Harold Minchum ne lui donna aucune réponse. Bellatrix haussa les épaules, et attrapa l'homme par le col de sa robe pour le soulever de sa chaise, avant de le pousser devant elle hors de la pièce.


****


Le hall avait été décoré d'immenses bannières représentant la marque des ténèbres. Les otages tremblants avaient été délivrés de leurs cordes, et rassemblés en tas devant un imposant piédestal de marbre. Aucun d'entre eux n'osaient s'enfuir. Des dizaines de mangemorts à l'allure menaçante les entouraient. Même si les otages étaient plus nombreux, ils avaient depuis longtemps compris qu'ils leur étaient inférieurs en puissance. Aucun des pauvres sorciers ne savait ce qu'il se passait, ni ce qu'ils attendaient, avant que la mangemort apparue quelques minutes plus tôt ne revienne, cette fois accompagnée d'un homme qu'ils connaissaient tous : leur Ministre. Les deux montèrent sur le large piédestal, et Bellatrix Lestrange balaya la foule dense du regard.

À ce moment-là, alors que tous les regards étaient posés sur elle, elle savait que, plus que jamais, elle représentait le Seigneur des Ténèbres. En ce jour crucial, les mots qu'elle prononceraient seraient ceux de son Maître, et ils seraient entendus au-delà même des frontières, reconnus comme ceux qui marqueraient le début de quelque chose de grand pour le monde magique dans son entièreté.

Le temps de la fuite, de la persécution et du retrait était révolu pour les sorciers. Lord Voldemort serait à jamais connu comme celui qui les avait libéré du lourd fardeau imposé par les moldus ; celui d'une vie dans l'ombre, dans la perpétuelle répression et dans l'annihilation même de leur nature.

Alors, Bellatrix porta la pointe de sa baguette à sa gorge, amplifiant magiquement sa voix pour qu'elle soit entendue par tous les sorciers du pays, et entama son discours d'une voix claire et forte.

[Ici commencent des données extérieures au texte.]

(* ===== verification/Secret.v ===== *)
(** The store of GitHub App private keys (internal/secret/secret.go): the import of
    a key under the protection of the operating system, and reading it back.

    The cryptography, the PEM and JSON texts are parameters; the protection of the
    current user, the volume check, the access control and the files are calls with
    arbitrary answers.  The wiping of buffers in memory is not visible here. *)

From S2P Require Import Prelude Float64 GoStrings Regexp Model Config GoText Errors Effects Reconciler Control FileSystem Store Interaction.
From Stdlib Require Import Ascii.
#[local] Open Scope Z_scope.
Open Scope i_scope.

Definition legacySecretSchemaVersion : Z := 1.
Definition secretSchemaVersion : Z := 2.
Definition secretAlgorithm : string := "DPAPI-CurrentUser".
Definition secretEncoding : string := "PKCS8-DER".

(** The pattern [^[A-Za-z0-9][A-Za-z0-9._-]{0,63}$]. *)
Definition secretIDPattern (s : string) : bool :=
  match s with
  | EmptyString => false
  | String a rest => alphanumeric a && all_bytes (fun b => alphanumeric b || name_separator b) rest && (String.length rest <=? 63)%nat
  end.

(** ** Encodings of a digest *)

Definition pick (alphabet : string) (n : Z) : ascii := default zero (String.get (Z.to_nat n) alphabet).

Fixpoint hex_EncodeToString (s : string) : string :=
  match s with
  | EmptyString => ""
  | String a rest =>
      String (pick "0123456789abcdef" (Z.shiftr (byte_of a) 4))
        (String (pick "0123456789abcdef" (Z.land (byte_of a) 15)) (hex_EncodeToString rest))
  end.

Definition base64_alphabet : string := "ABCDEFGHIJKLMNOPQRSTUVWXYZabcdefghijklmnopqrstuvwxyz0123456789+/".

Fixpoint base64_EncodeToString (s : string) : string :=
  match s with
  | EmptyString => ""
  | String a EmptyString =>
      let n := Z.shiftl (byte_of a) 16 in
      String (pick base64_alphabet (Z.shiftr n 18)) (String (pick base64_alphabet (Z.land (Z.shiftr n 12) 63)) "==")
  | String a (String b EmptyString) =>
      let n := Z.lor (Z.shiftl (byte_of a) 16) (Z.shiftl (byte_of b) 8) in
      String (pick base64_alphabet (Z.shiftr n 18))
        (String (pick base64_alphabet (Z.land (Z.shiftr n 12) 63)) (String (pick base64_alphabet (Z.land (Z.shiftr n 6) 63)) "="))
  | String a (String b (String c rest)) =>
      let n := Z.lor (Z.lor (Z.shiftl (byte_of a) 16) (Z.shiftl (byte_of b) 8)) (byte_of c) in
      String (pick base64_alphabet (Z.shiftr n 18))
        (String (pick base64_alphabet (Z.land (Z.shiftr n 12) 63))
          (String (pick base64_alphabet (Z.land (Z.shiftr n 6) 63)) (String (pick base64_alphabet (Z.land n 63)) (base64_EncodeToString rest))))
  end.

(** ** Keys and envelopes *)

Record envelope := mkEnvelope {
  en_SchemaVersion : Z;
  en_Algorithm : string;
  en_Encoding : string;
  en_Fingerprint : string;
  en_ImportedAt : time;
  en_Ciphertext : string;
}.

Record PEMBlock := mkPEMBlock {
  pem_Type : string;
  pem_Encrypted : bool;
  pem_Bytes : string;
}.

(** [crypto/x509], [crypto/rsa], [crypto/sha256], [encoding/pem] and the JSON form
    of an envelope.  [ParsePKCS8] answers [None] for a key that is not RSA;
    [pem_Encrypted] says whether the block has a [DEK-Info] header.  A decoded
    document comes with the text after it, and [decode_trailer] is the second
    decoding: nothing follows, a value follows, or an error. *)
Class KeyText := {
  RSAKey : Type;
  pem_Decode : string -> option (PEMBlock * string);
  pem_Encode : string -> string;
  ParsePKCS1 : string -> result error RSAKey;
  ParsePKCS8 : string -> result error (option RSAKey);
  MarshalPKCS8 : RSAKey -> result error string;
  MarshalPKIX : RSAKey -> result error string;
  ValidateKey : RSAKey -> option error;
  BitLen : RSAKey -> Z;
  Sum256 : string -> string;
  encode_envelope : envelope -> result error string;
  decode_envelope : string -> result error (envelope * string);
  decode_trailer : string -> option (option error);
}.

Record SecretResult := mkSecretResult {
  sr_Path : string;
  sr_Fingerprint : string;
  sr_ImportedAt : time;
}.

(** ** Calls *)

Inductive kcall :=
  | VerifyProtected (directory : string)
  | OpenSource (path : string)
  | ReadSource
  | CommitRemoval
  | CloseSource
  | Protect (plaintext description : string)
  | Unprotect (ciphertext : string)
  | KeyNow
  | MkdirSecret (directory : string)
  | HardenSecret (path : string)
  | OpenExclusive (path : string)
  | WriteSecret (contents : string)
  | SyncSecret
  | CloseSecret
  | RemoveSecret (path : string)
  | ReadSecret (path : string)
  | ContextErr.

Definition kresp (c : kcall) : Type :=
  match c with
  | ReadSource | ReadSecret _ | Protect _ _ | Unprotect _ => result error string
  | WriteSecret _ => Z * option error
  | KeyNow => time
  | _ => option error
  end.

Abbreviation kprog := (iprog kresp).
Definition kask (c : kcall) : kprog (kresp c) := icall c.

Definition OsErrExist : error := ErrNew "file already exists".
Definition OsErrNotExist : error := ErrNew "file does not exist".
Definition IoErrShortWrite : error := ErrNew "short write".

(** Sequencing over errors. *)
Definition kbind {A B} (p : kprog (result error A)) (f : A -> kprog (result error B)) : kprog (result error B) :=
  let^ r := p in
  match r with
  | Ok a => f a
  | Err e => IRet (Err e)
  end.
Definition wrapping {A} (text : string) (r : result error A) : result error A :=
  match r with Ok a => Ok a | Err e => Err (ErrWrap text e) end.
Definition checked (text : string) (r : option error) : result error () :=
  match r with None => Ok () | Some e => Err (ErrWrap text e) end.
Notation "'let*' x ':=' p 'in' k" := (kbind p (fun x => k)) (at level 10, x pattern, p at level 100, k at level 200) : i_scope.

(** ** Writing the protected file *)

(** The removal of an incomplete file; that it is gone already is no failure. *)
Definition remove_incomplete (path : string) : kprog (option error) :=
  let^ removed := kask (RemoveSecret path) in
  IRet (match removed with Some e => if is_sentinel OsErrNotExist e then None else Some e | None => None end).

(** [cleanupFailure]: the causes besides the first are kept as text. *)
Definition cleanupFailure (path : string) (cause : error) : kprog (result error ()) :=
  let^ closed := kask CloseSecret in
  let^ removed := remove_incomplete path in
  IRet (Err (match removed, closed with
             | Some _, _ => ErrWrap "cleanup of incomplete protected destination failed; manual cleanup required" cause
             | None, Some _ => ErrWrap "incomplete protected destination removed after close also failed" cause
             | None, None => ErrWrap "incomplete protected destination removed" cause
             end)).

Definition writeExclusive (path value : string) : kprog (result error ()) :=
  let^ opened := kask (OpenExclusive path) in
  match opened with
  | Some e =>
      IRet (Err (if is_sentinel OsErrExist e
                 then ErrNew ("protected secret " +:+ Quote path +:+ " already exists; imports never overwrite an existing key")
                 else ErrWrap "create protected secret" e))
  | None =>
      let^ wrote := kask (WriteSecret value) in
      match wrote with
      | (_, Some e) => cleanupFailure path (ErrWrap "write protected secret" e)
      | (written, None) =>
          if negb (written =? Z.of_nat (String.length value)) then cleanupFailure path (ErrWrap "write protected secret" IoErrShortWrite)
          else
            let^ synced := kask SyncSecret in
            match synced with
            | Some e => cleanupFailure path (ErrWrap "flush protected secret" e)
            | None =>
                let^ closed := kask CloseSecret in
                match closed with
                | Some e =>
                    let^ removed := remove_incomplete path in
                    IRet (Err (match removed with
                               | Some _ => ErrWrap "cleanup of incomplete protected destination failed; manual cleanup required" (ErrWrap "close protected secret" e)
                               | None => ErrWrap "incomplete protected destination removed" (ErrWrap "close protected secret" e)
                               end))
                | None => IRet (Ok ())
                end
            end
      end
  end.

Definition rollbackProtectedDestination {A} (path : string) (cause : error) : kprog (result error A) :=
  let^ removed := kask (RemoveSecret path) in
  IRet (Err (match removed with
             | Some _ => ErrWrap "also failed to roll back protected destination; manual cleanup required" cause
             | None => ErrWrap "protected destination rolled back" cause
             end)).

Section Keys.
Context {KT : KeyText}.

(** ** Fingerprints and parsing *)

Definition publicKeyFingerprint (key : RSAKey) : result error string :=
  match MarshalPKIX key with
  | Err e => Err (ErrWrap "marshal RSA public key" e)
  | Ok der => Ok (base64_EncodeToString (Sum256 der))
  end.

Definition legacyPublicKeyFingerprint (key : RSAKey) : result error string :=
  match MarshalPKIX key with
  | Err e => Err (ErrWrap "marshal RSA public key" e)
  | Ok der => Ok (hex_EncodeToString (Sum256 der))
  end.

Definition checkRSAKey (key : RSAKey) : result error RSAKey :=
  match ValidateKey key with
  | Some e => Err (ErrWrap "validate RSA private key" e)
  | None =>
      if BitLen key <? 2048
      then Err (ErrNew ("RSA private key is " +:+ Itoa (BitLen key) +:+ " bits; at least 2048 bits are required"))
      else Ok key
  end.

- Le Ministère de la Magie est tombé. Le Seigneur des Ténèbres a triomphé. La Grande-Bretagne est désormais libre. Nous ordonnons aux forces qui continuent le combat de mettre fin à toute forme de violence. Le sang sorcier doit être préservé, nous ne désirons pas plus de perte que celles que nous avons déjà subies. Nous savons qu'il a été dur pour chacun de traverser une guerre d'une grande violence, mais, grâce au Seigneur des Ténèbres, nous sommes enfin libres, enfin débarrassés de ceux qui voulaient nous tenir dans l'ombre et restreindre notre puissance. Soyez sans craintes, tout cela est maintenant dernière nous. Le Seigneur des Ténèbres saura comment redonner à notre communauté sa gloire passée. C'est en lui désormais que vous devez placer votre confiance. Sorcières et sorciers d'ascendance magique, soyez sûrs d'être toujours protégés par notre Maître tant que vous le reconnaîtrez comme votre sauveur. Aux autres, le Seigneur des Ténèbres vous accorde un délai d'une semaine pour vous présenter au Ministère de la Magie afin de procéder à une identification.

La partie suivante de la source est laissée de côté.